Another aspect of the combat that displeases me is how poorly unbalanced A.I.-controlled characters are. Their weapon attacks do a pitiful amount of damage, but their magic spells are devastating, and they seem to carry an endless supply of potions that can heal you. Unless they cast their spells, they're more or less dead weight. In fact, the only thing they're good for is the free healing that you can reap whenever they're low on health. That and they can draw attention away from you if you ever need to make a quick escape. They can also come back to life within a matter of seconds should they die, which is always a plus.

Another gripe is the Mission Mode, which is unfortunately somewhat lackluster. It's a multiplayer mode featuring specific missions from the Story Mode. You can use any of the Organization XIII members, plus some unlockable characters, and you can customize their panels before each mission. You can also save whatever items and experience you gain, which is transferred over to Roxas in Story Mode. It supports up to four players, but you can also go solo if you just want to play around with someone other than Roxas. On the surface, Mission Mode sounds like a lot of fun, but in practice, it's lacking. There aren't any major rewards from playing the Mode, and most missions don't fully utilize the benefits of having multiple players. The big selling point of this Mode is the Organization XIII members, but while their signature weapons and Limit Breaks are present, they all feel too similar to one another. While there's plenty of fun to be had when you have friends around, it leaves a lot to be desired.
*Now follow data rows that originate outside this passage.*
(* ===== verification/CtReads.v ===== *)
(** * Reads of the storage

    What was flushed can be read back: entries by index, indices by leaf hash,
    SCTs and certificates by certificate hash.  The caches change nothing. *)

From S2P Require Import Prelude TreeMath Rfc6962 Inclusion Consistency KvStore TreeStore TreeInv.
From S2P Require Import TreeReads TreePush TreeTiles TreeBatch Types MerkleStorage CtStorage.
From S2P Require Import CtInv CtFlush.

Section Reads.
  Context `{SlateDb} `{!Cache (Z * Z) bytes} `{!Cache (Z * Z) bool}.
  Context `{!SlateDbLaws} `{!CacheLaws (Z * Z) bytes} `{!CacheLaws (Z * Z) bool}.
  Context `{!Cache bytes bytes} `{!CacheLaws bytes bytes}.
  Context `{!Cache Z LogEntry} `{!CacheLaws Z LogEntry}.
  Context `{Digest} `{!Postcard bytes} `{!PostcardLaws bytes}.
  Context `{!Postcard DeduplicatedLogEntry} `{!PostcardLaws DeduplicatedLogEntry}.
  Context `{!Postcard CertificateSctEntry} `{!PostcardLaws CertificateSctEntry} `{TbsExtractor}.
  Abbreviation SErr := (StorageError SlateDBError).
  Implicit Types (P : list Processed) (B : gset Z).

(** ** The invariant with the caches *)

Definition chain_ok P (c : cache bytes bytes) : Prop :=
  map_Forall (λ h cert, digest cert = h ∧ cert ∈ all_certs P) (cache_view c).
Definition entries_ok P (c : cache Z LogEntry) : Prop :=
  map_Forall (λ i e, 0 ≤ i ∧ ∃ p, P !! Z.to_nat i = Some p ∧ e = p_log_entry p) (cache_view c).

Record storage_inv (s : CtStorage) P B : Prop := {
  si_log : log_inv (ct_tree s) P B;
  si_chain : chain_ok P (chain_cache s);
  si_entries : entries_ok P (entry_cache s);
}.

(** A read keeps the invariant and the contents of the store, and fails only
    with an error of the database. *)
Definition kept P B m (s : CtStorage) : Prop := storage_inv s P B ∧ view (ct_tree s) = m.
Definition read_failure P B m (e : SErr) (s : CtStorage) : Prop :=
  (∃ d, e = SlateDbErr d) ∧ kept P B m s.

Lemma ct_get_spec P B m k s :
  kept P B m s → spec (ct_get k) s (λ v s', v = m !! k ∧ kept P B m s') (read_failure P B m).
Proof.
  intros [[[Hi Hc] Hch He] Hm]. unfold spec, ct_get.
  pose proof (rl_get_spec k (tree_db (ct_tree s))) as Hg. unfold spec in Hg.
  assert (∀ d, rl_view d = rl_view (tree_db (ct_tree s)) → kept P B m
    {| ct_tree := with_db d (ct_tree s); chain_cache := chain_cache s; entry_cache := entry_cache s |}) as Hkept.
  { intros d Hd. split; [|unfold view in *; cbn; congruence]. split; [|done|done]. cbn [ct_tree].
    unfold log_inv, inv, view in *. cbn. rewrite Hd. done. }
  destruct (rl_get k (tree_db (ct_tree s))) as [[v|e| |] d]; cbn [map_err]; try done.
  - destruct Hg as [-> Hd]. split; [by unfold view in Hm; rewrite <- Hm|auto].
  - split; [by eexists|auto].
Qed.

Lemma chain_cache_get_spec P B m k s :
  kept P B m s →
  spec (E := SErr) (chain_cache_get k) s
    (λ r s', (∀ c, r = Some c → digest c = k ∧ c ∈ all_certs P) ∧ kept P B m s') (read_failure P B m).
Proof.
  intros [[Hl Hch He] Hm]. unfold spec, chain_cache_get.
  pose proof (cache_get_law k (chain_cache s)) as [Hsub Hget].
  destruct (cache_get k (chain_cache s)) as [r c]. cbn [fst snd] in *. split.
  - intros cert ->. by apply (Hch k).
  - split; [|done]. split; [done| |done]. by eapply map_Forall_sub.
Qed.

Lemma chain_cache_insert_spec P B m k c s :
  digest c = k → c ∈ all_certs P → kept P B m s →
  spec (E := SErr) (chain_cache_insert k c) s (λ _ s', kept P B m s') (read_failure P B m).
Proof.
  intros Hk Hc [[Hl Hch He] Hm]. apply spec_modify. split; [|done]. split; [done| |done].
  eapply map_Forall_sub; [apply cache_insert_law|]. by apply map_Forall_insert_2.
Qed.

Lemma entry_cache_get_spec P B m i s :
  kept P B m s →
  spec (E := SErr) (entry_cache_get i) s
    (λ r s', (∀ e, r = Some e → ∃ p, P !! Z.to_nat i = Some p ∧ e = p_log_entry p) ∧ kept P B m s')
    (read_failure P B m).
Proof.
  intros [[Hl Hch He] Hm]. unfold spec, entry_cache_get.
  pose proof (cache_get_law i (entry_cache s)) as [Hsub Hget].
  destruct (cache_get i (entry_cache s)) as [r c]. cbn [fst snd] in *. split.
  - intros e ->. by apply (He i).
  - split; [|done]. split; [done|done|]. by eapply map_Forall_sub.
Qed.

Lemma entry_cache_insert_spec P B m i p s :
  0 ≤ i → P !! Z.to_nat i = Some p → kept P B m s →
  spec (E := SErr) (entry_cache_insert i (p_log_entry p)) s (λ _ s', kept P B m s') (read_failure P B m).
Proof.
  intros Hi Hp [[Hl Hch He] Hm]. apply spec_modify. split; [|done]. split; [done|done|].
  eapply map_Forall_sub; [apply cache_insert_law|]. apply map_Forall_insert_2; [|done]. eauto.
Qed.

(** ** Lookups by key *)

Section Lookups.
  Context (P : list Processed) (B : gset Z) (m : gmap bytes bytes).

Lemma find_index_by_hash_spec h s :
  kept P B m s →
  spec (find_index_by_hash h) s
    (λ r s', kept P B m s' ∧
       match r with
       | Some i => ∃ p, 0 ≤ i < zlen P ∧ P !! Z.to_nat i = Some p ∧ leaf_digest p = h
       | None => ∀ p, p ∈ P → leaf_digest p ≠ h
       end) (read_failure P B m).
Proof.
  intros Hk. pose proof Hk as [[[Hi Hc] _ _] Hm]. rewrite Hm in Hc. pose proof Hi as [Hti _].
  apply spec_bind. eapply spec_mono; [by apply ct_get_spec| |done]. intros v s1 [-> Hk1].
  change (hash_key h) with (senc (SHash h)). destruct (m !! senc (SHash h)) as [b|] eqn:Hb.
  - destruct (ci_hash _ _ Hc h b Hb) as (i & p & Hp & -> & Hh). pose proof (lookup_lt_Some _ _ _ Hp).
    pose proof (ti_size _ _ _ Hti) as Hsz. rewrite length_leaves in Hsz.
    apply spec_bind. eapply spec_lift_ok; [apply u64_from_be; lia|]. apply spec_ret. split; [done|].
    exists p. rewrite Nat2Z.id. split; [lia|done].
  - apply spec_ret. split; [done|]. intros p [i Hp]%list_elem_of_lookup Hh.
    pose proof (ci_hashed _ _ Hc i p Hp) as Hs. rewrite Hh, Hb in Hs. by destruct Hs.
Qed.

Lemma get_sct_by_cert_hash_spec h s :
  kept P B m s →
  spec (get_sct_by_cert_hash h) s
    (λ r s', kept P B m s' ∧
       match r with
       | Some e => ∃ p, 0 ≤ se_index e < zlen P ∧ P !! Z.to_nat (se_index e) = Some p ∧
           p_cert_hash p = h ∧ e = sct_entry (se_index e) (p_sct p)
       | None => ∀ p, p ∈ P → p_cert_hash p ≠ h
       end) (read_failure P B m).
Proof.
  intros Hk. pose proof Hk as [[[Hi Hc] _ _] Hm]. rewrite Hm in Hc.
  apply spec_bind. eapply spec_mono; [by apply ct_get_spec| |done]. intros v s1 [-> Hk1].
  change (cert_sct_key h) with (senc (SCertSct h)). destruct (m !! senc (SCertSct h)) as [b|] eqn:Hb.
  - destruct (ci_sct _ _ Hc h b Hb) as (i & p & Hp & Hh & Hs). pose proof (lookup_lt_Some _ _ _ Hp).
    apply spec_bind. eapply spec_lift_ok; [by rewrite (postcard_round _ _ Hs)|]. apply spec_ret.
    split; [done|]. exists p. cbn [se_index sct_entry]. rewrite Nat2Z.id. split; [lia|done].
  - apply spec_ret. split; [done|]. intros p [i Hp]%list_elem_of_lookup Hh.
    pose proof (ci_scted _ _ Hc i p Hp) as Hs. rewrite Hh, Hb in Hs. by destruct Hs.
Qed.

Lemma get_certificate_spec h s :
  kept P B m s →
  spec (get_certificate h) s
    (λ r s', kept P B m s' ∧
       match r with
       | Some c => digest c = h ∧ c ∈ all_certs P
       | None => ∀ c, c ∈ all_certs P → digest c ≠ h
       end) (read_failure P B m).
Proof.
  intros Hk. pose proof Hk as [[[Hi Hc] _ _] Hm]. rewrite Hm in Hc.
  eapply spec_mono; [by apply ct_get_spec| |done]. intros v s1 [-> Hk1]. split; [done|].
  change (cert_key h) with (senc (SCert h)). destruct (m !! senc (SCert h)) as [c|] eqn:Hb.
  - destruct (ci_cert _ _ Hc h c Hb) as (? & ?). split; [done|]. by apply elem_of_all_certs.
  - intros c (j & p & Hp & Hcp)%elem_of_all_certs Hh.
    pose proof (ci_certs _ _ Hc j p c Hp Hcp) as Hs. rewrite Hh, Hb in Hs. by destruct Hs.
Qed.

Lemma get_chain_certificate_spec c s :
  c ∈ all_certs P → kept P B m s →
  spec (get_chain_certificate (digest c)) s
    (λ r s', kept P B m s' ∧ ∃ c', r = Some c' ∧ digest c' = digest c ∧ c' ∈ all_certs P)
    (read_failure P B m).
Proof.
  intros Hc Hk. apply spec_bind. eapply spec_mono; [by apply chain_cache_get_spec| |done].
  intros [c'|] s1 [Hc' Hk1].
  { apply spec_ret. split; [done|]. exists c'. by destruct (Hc' c' eq_refl). }
  apply spec_bind. eapply spec_mono; [by apply get_certificate_spec| |done].
  intros [c'|] s2 [Hk2 Hv]; [|by destruct (Hv c Hc)]. destruct Hv as [Hd Hin].
  apply spec_bind. eapply spec_mono; [by apply chain_cache_insert_spec| |done].
  intros [] s3 Hk3. apply spec_ret. split; [done|]. eauto.
Qed.

Lemma get_deduplicated_entry_spec i s :
  is_u64 i → kept P B m s →
  spec (get_deduplicated_entry i) s
    (λ r s', kept P B m s' ∧
       match P !! Z.to_nat i with
       | Some p => ∃ d, r = Some d ∧ from_log_entry (E := Empty_set) (p_log_entry p) = Ok d
       | None => r = None
       end) (read_failure P B m).
Proof.
  intros Hi Hk. pose proof Hk as [[[_ Hc] _ _] Hm]. rewrite Hm in Hc.
  apply spec_bind. eapply spec_mono; [by apply ct_get_spec| |done]. intros v s1 [-> Hk1].
  change (entry_key i) with (senc (SEntry i)). rewrite (ci_entry _ _ Hc i Hi).
  destruct (P !! Z.to_nat i) as [p|] eqn:Hp; cbn [fmap option_fmap option_map]; [|by apply spec_ret].
  destruct (made_dedup _ _ (ci_made _ _ Hc _ _ Hp)) as (d & Hd & Hb).
  apply spec_bind. eapply spec_lift_ok; [by rewrite (postcard_round _ _ Hb)|].
  apply spec_ret. split; [done|]. eauto.
Qed.

(** ** Reconstruction *)

(** No two certificates of the log have the same hash, and the entries are as
    the submission handlers make them. *)
Definition entry_wf (e : LogEntry) : Prop :=
  match entry_type e with
  | X509Entry => original_precert e = None
  | PrecertEntry => is_Some (issuer_key_hash e) ∧ ∃ pc, original_precert e = Some pc ∧
      extract_tbs_certificate pc (default [] (chain e)) = Ok (certificate e)
  end ∧ ∀ h, issuer_key_hash e = Some h → length h = 32%nat.

Context (Hcf : collision_free (all_certs P)) (Hwf : Forall (λ p, entry_wf (p_log_entry p)) P).

Lemma same_cert c c' : c ∈ all_certs P → c' ∈ all_certs P → digest c = digest c' → c = c'.
Proof. intros. by apply (collision_free_eq (all_certs P)). Qed.

Lemma get_chain_spec cs s :
  (∀ c, c ∈ cs → c ∈ all_certs P) → kept P B m s →
  spec (get_chain (map digest cs)) s (λ r s', r = cs ∧ kept P B m s') (read_failure P B m).
Proof.
  intros Hcs Hk. apply spec_bind. eapply spec_mono.
  { eapply (spec_mapM _ _ _ (λ h r, (∃ d, r = inl (SlateDbErr d)) ∨
      ∃ c, r = inr (Some c) ∧ digest c = h ∧ c ∈ all_certs P) (kept P B m)); [done|].
    intros h s' (c & -> & Hc)%list_elem_of_fmap Hk'. apply spec_attempt.
    eapply spec_mono; [apply get_chain_certificate_spec; [by apply Hcs|done]|..].
    - intros r s'' [Hk'' (c' & -> & ?)]. eauto.
    - intros e s'' [[d ->] Hk'']. eauto. }
  2: { intros e s' He. exact He. }
  intros rs s' [Hrs Hk']. unfold spec, lift. revert rs Hrs.
  induction cs as [|c cs IH]; intros rs Hrs.
  { inversion Hrs; subst. done. }
  inversion Hrs as [|? r ? rs' Hr Hrs']; subst. cbn [mapM]. destruct Hr as [[d ->]|(c' & -> & Hd & Hc')].
  { split; [by eexists|done]. }
  rewrite bind_Ok. assert (c' = c) as -> by (apply same_cert; set_solver).
  specialize (IH ltac:(set_solver) rs' Hrs').
  destruct (mapM _ rs'); cbn; [by destruct IH as [-> ?]|done..].
Qed.

Lemma lookup_cert_spec {A} c (e : SErr) s (k : bytes → stM CtStorage SErr A) Q :
  c ∈ all_certs P → kept P B m s →
  (∀ s', kept P B m s' → spec (k c) s' Q (read_failure P B m)) →
  spec (v ← get_certificate (digest c); c' ← lift (ok_or v e); k c') s Q (read_failure P B m).
Proof.
  intros Hc Hk Hcont. apply spec_bind. eapply spec_mono; [by apply get_certificate_spec| |done].
  intros [c'|] s1 [Hk1 Hv]; [|by destruct (Hv c Hc)]. destruct Hv as [Hd Hin].
  apply spec_bind. eapply spec_lift_ok; [done|]. rewrite (same_cert c' c Hin Hc Hd). auto.
Qed.

Section Entry.
  Context (i : Z) (p : Processed) (d : DeduplicatedLogEntry).
  Context (Hp : P !! Z.to_nat i = Some p).
  Context (Hd : from_log_entry (E := Empty_set) (p_log_entry p) = Ok d).

Lemma entry_cert c : c ∈ entry_certs (p_log_entry p) → c ∈ all_certs P.
Proof. intros Hc. apply elem_of_all_certs. eauto. Qed.

Lemma this_entry_wf : entry_wf (p_log_entry p).
Proof. by eapply (Forall_lookup_1 (λ p, entry_wf (p_log_entry p))). Qed.

(** The deduplicated form of a well-formed entry. *)
Lemma dedup_fields :
  d_index d = index (p_log_entry p) ∧ d_timestamp d = timestamp (p_log_entry p) ∧
  d_entry_type d = entry_type (p_log_entry p) ∧
  chain_hashes d = map digest <$> chain (p_log_entry p) ∧
  d_issuer_key_hash d = issuer_key_hash (p_log_entry p) ∧
  d_leaf_data d = leaf_data (p_log_entry p) ∧
  certificate_hash d = digest match original_precert (p_log_entry p) with
                              | Some pc => pc | None => certificate (p_log_entry p) end.
Proof.
  destruct this_entry_wf as [Hw Hk]. revert Hd. unfold from_log_entry.
  destruct (entry_type (p_log_entry p)) eqn:Ht.
  - rewrite Hw. destruct (issuer_key_hash (p_log_entry p)) as [h|]; cbn; [|by intros [= <-]].
    specialize (Hk h eq_refl). rewrite Hk. unfold assert_that. cbn. intros [= <-]. cbn.
    by rewrite take_ge by lia.
  - destruct Hw as (_ & pc & -> & _). destruct (issuer_key_hash (p_log_entry p)) as [h|]; cbn;
      [|by intros [= <-]].
    specialize (Hk h eq_refl). rewrite Hk. unfold assert_that. cbn. intros [= <-]. cbn.
    by rewrite take_ge by lia.
Qed.

Lemma chain_certs c : c ∈ default [] (chain (p_log_entry p)) → c ∈ all_certs P.
Proof.
  intros Hc. apply entry_cert. unfold entry_certs. destruct (chain (p_log_entry p)); set_solver.
Qed.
Finally, the last thing that I want to discuss is the story. Most fans of the series already know what to expect in 358/2 Days, and they know how it's going to end, but the addition of a new character named Xion gives the game an interesting plot twist that will intrigue both veterans and newcomers alike. The story isn't as cryptic as that of other Kingdom Hearts game, and rightfully so. This game is intended to fill in a major story gap, and it does just that. It explores Roxas and Axel's friendship, and it gives players insight into what went on within the Organization. The game also sets itself up for one of the most tragic endings that I've ever seen in an RPG.

What especially adds to the story is Roxas's diary entries. It gives player a very interesting look into what he's thinking, and this in turn fleshes out his character and makes him feel more three-dimensional than everyone else. In fact, I would go so far as to say that his diary make him a much deeper character than Sora. Granted, these entries become awfully sad as you make your way towards the end of the game, but they touch upon events on such personal level that watching him grow and learn about the world through his diary entries adds a lot to both the game and his character.

By the time I finished the game, I felt that I got a lot of out of it. While there were some noticeable balance and gameplay issues that detracted from the game's overall appeal, 358/2 Days is a fun game that's features great visuals and audio, solid gameplay, and one of the most touching stories I ever witnessed. Any fan of the series should definitely pick this up, but casual players who have never played any of the other games will also enjoy this. I give this one a 8/10.